**EXERCISE AIM:** Every line of the data below should be retyped exactly.

+++ DATA RECORDS

(** * promql-to-dd-go worker: range calculator, tick executor, scheduler loop

    A shallow embedding of [worker/worker.go].

    - [time.Duration] and Unix times are [int64]: they are modelled as [Z]
      with the two's-complement wrap-around written out ([wrap64]).
    - [float64] is modelled by the IEEE-754 binary64 operations of
      [SpecFloat] (round to nearest even), so [Duration.Seconds] and the
      multiplication by [1.2] are computed bit for bit.
    - The collaborators ([prometheus.Querier], [datadog.Submitter]) are
      records of functions over an abstract world; a tick is a program in a
      small monad that threads the world, collects the collaborator calls
      and channel sends it performs, and stops at [return] or [panic].
    - [Run] is a labelled transition function on the state of the process:
      the loop's control point, the error channel and the [do] goroutines.

    Logging ([log.Printf], [log.Println]) has no effect on any of this and
    is left out. *)

From Stdlib Require Import ZArith List String Bool Lia SpecFloat Reals Lra Permutation.
Import ListNotations.
Local Open Scope Z_scope.

(* ================================================================== *)
(** * Definitions *)
(* ================================================================== *)

(** ** int64 arithmetic *)

Definition min_int64 : Z := - 2 ^ 63.
Definition max_int64 : Z := 2 ^ 63 - 1.

(** Two's-complement reduction of an integer to 64 bits. *)
Definition wrap64 (z : Z) : Z := (z + 2 ^ 63) mod 2 ^ 64 - 2 ^ 63.

Definition add64 (a b : Z) : Z := wrap64 (a + b).
Definition sub64 (a b : Z) : Z := wrap64 (a - b).
Definition mul64 (a b : Z) : Z := wrap64 (a * b).

(** Go's [/] on integers truncates towards zero; a zero divisor is a
    run-time panic ([None]).  [min_int64 / -1] wraps. *)
Definition div64 (a b : Z) : option Z :=
  if b =? 0 then None else Some (wrap64 (Z.quot a b)).

(** ** float64 *)

Module Float64.

Definition prec : Z := 53.
Definition emax : Z := 1024.

Definition of_int (z : Z) : spec_float := binary_normalize prec emax z 0 false.
Definition add : spec_float -> spec_float -> spec_float := SFadd prec emax.
Definition mul : spec_float -> spec_float -> spec_float := SFmul prec emax.
Definition div : spec_float -> spec_float -> spec_float := SFdiv prec emax.

(** The integer part of a finite float (truncation towards zero). *)
Definition trunc (f : spec_float) : option Z :=
  match f with
  | S754_zero _ => Some 0
  | S754_finite s m e =>
      let a := match e with
               | Z0 => Zpos m
               | Zpos _ => Zpos m * 2 ^ e
               | Zneg p => Zpos m / 2 ^ Zpos p
               end in
      Some (if s then - a else a)
  | _ => None
  end.

(** The conversion [int64(f)].  Go leaves the result unspecified when the
    value does not fit; amd64 yields [min_int64] there, also for NaN and
    the infinities. *)
Definition to_int64 (f : spec_float) : Z :=
  match trunc f with
  | Some t => if (min_int64 <=? t) && (t <=? max_int64) then t else min_int64
  | None => min_int64
  end.

(** The constants [1e9] and [1.2] as float64: [1e9] is exact, [1.2] is the
    correctly rounded quotient [12/10]. *)
Definition f1e9 : spec_float := Eval vm_compute in of_int 1000000000.
Definition f1_2 : spec_float := Eval vm_compute in div (of_int 12) (of_int 10).

(** Real value of a positive float, used to state rounding bounds. *)
Definition bpow (e : Z) : R := powerRZ 2 e.
Definition F2R (m : positive) (e : Z) : R := (IZR (Zpos m) * bpow e)%R.
Definition u52 : R := bpow (-52).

++++++

**OUTPUT BELOW:**
(** * promql-to-dd-go worker: range calculator, tick executor, scheduler loop

    A shallow embedding of [worker/worker.go].

    - [time.Duration] and Unix times are [int64]: they are modelled as [Z]
      with the two's-complement wrap-around written out ([wrap64]).
    - [float64] is modelled by the IEEE-754 binary64 operations of
      [SpecFloat] (round to nearest even), so [Duration.Seconds] and the
      multiplication by [1.2] are computed bit for bit.
    - The collaborators ([prometheus.Querier], [datadog.Submitter]) are
      records of functions over an abstract world; a tick is a program in a
      small monad that threads the world, collects the collaborator calls
      and channel sends it performs, and stops at [return] or [panic].
    - [Run] is a labelled transition function on the state of the process:
      the loop's control point, the error channel and the [do] goroutines.

    Logging ([log.Printf], [log.Println]) has no effect on any of this and
    is left out. *)

From Stdlib Require Import ZArith List String Bool Lia SpecFloat Reals Lra Permutation.
Import ListNotations.
Local Open Scope Z_scope.

(* ================================================================== *)
(** * Definitions *)
(* ================================================================== *)

(** ** int64 arithmetic *)

Definition min_int64 : Z := - 2 ^ 63.
Definition max_int64 : Z := 2 ^ 63 - 1.

(** Two's-complement reduction of an integer to 64 bits. *)
Definition wrap64 (z : Z) : Z := (z + 2 ^ 63) mod 2 ^ 64 - 2 ^ 63.

Definition add64 (a b : Z) : Z := wrap64 (a + b).
Definition sub64 (a b : Z) : Z := wrap64 (a - b).
Definition mul64 (a b : Z) : Z := wrap64 (a * b).

(** Go's [/] on integers truncates towards zero; a zero divisor is a
    run-time panic ([None]).  [min_int64 / -1] wraps. *)
Definition div64 (a b : Z) : option Z :=
  if b =? 0 then None else Some (wrap64 (Z.quot a b)).

(** ** float64 *)

Module Float64.

Definition prec : Z := 53.
Definition emax : Z := 1024.

Definition of_int (z : Z) : spec_float := binary_normalize prec emax z 0 false.
Definition add : spec_float -> spec_float -> spec_float := SFadd prec emax.
Definition mul : spec_float -> spec_float -> spec_float := SFmul prec emax.
Definition div : spec_float -> spec_float -> spec_float := SFdiv prec emax.

(** The integer part of a finite float (truncation towards zero). *)
Definition trunc (f : spec_float) : option Z :=
  match f with
  | S754_zero _ => Some 0
  | S754_finite s m e =>
      let a := match e with
               | Z0 => Zpos m
               | Zpos _ => Zpos m * 2 ^ e
               | Zneg p => Zpos m / 2 ^ Zpos p
               end in
      Some (if s then - a else a)
  | _ => None
  end.

(** The conversion [int64(f)].  Go leaves the result unspecified when the
    value does not fit; amd64 yields [min_int64] there, also for NaN and
    the infinities. *)
Definition to_int64 (f : spec_float) : Z :=
  match trunc f with
  | Some t => if (min_int64 <=? t) && (t <=? max_int64) then t else min_int64
  | None => min_int64
  end.

(** The constants [1e9] and [1.2] as float64: [1e9] is exact, [1.2] is the
    correctly rounded quotient [12/10]. *)
Definition f1e9 : spec_float := Eval vm_compute in of_int 1000000000.
Definition f1_2 : spec_float := Eval vm_compute in div (of_int 12) (of_int 10).

(** Real value of a positive float, used to state rounding bounds. *)
Definition bpow (e : Z) : R := powerRZ 2 e.
Definition F2R (m : positive) (e : Z) : R := (IZR (Zpos m) * bpow e)%R.
Definition u52 : R := bpow (-52).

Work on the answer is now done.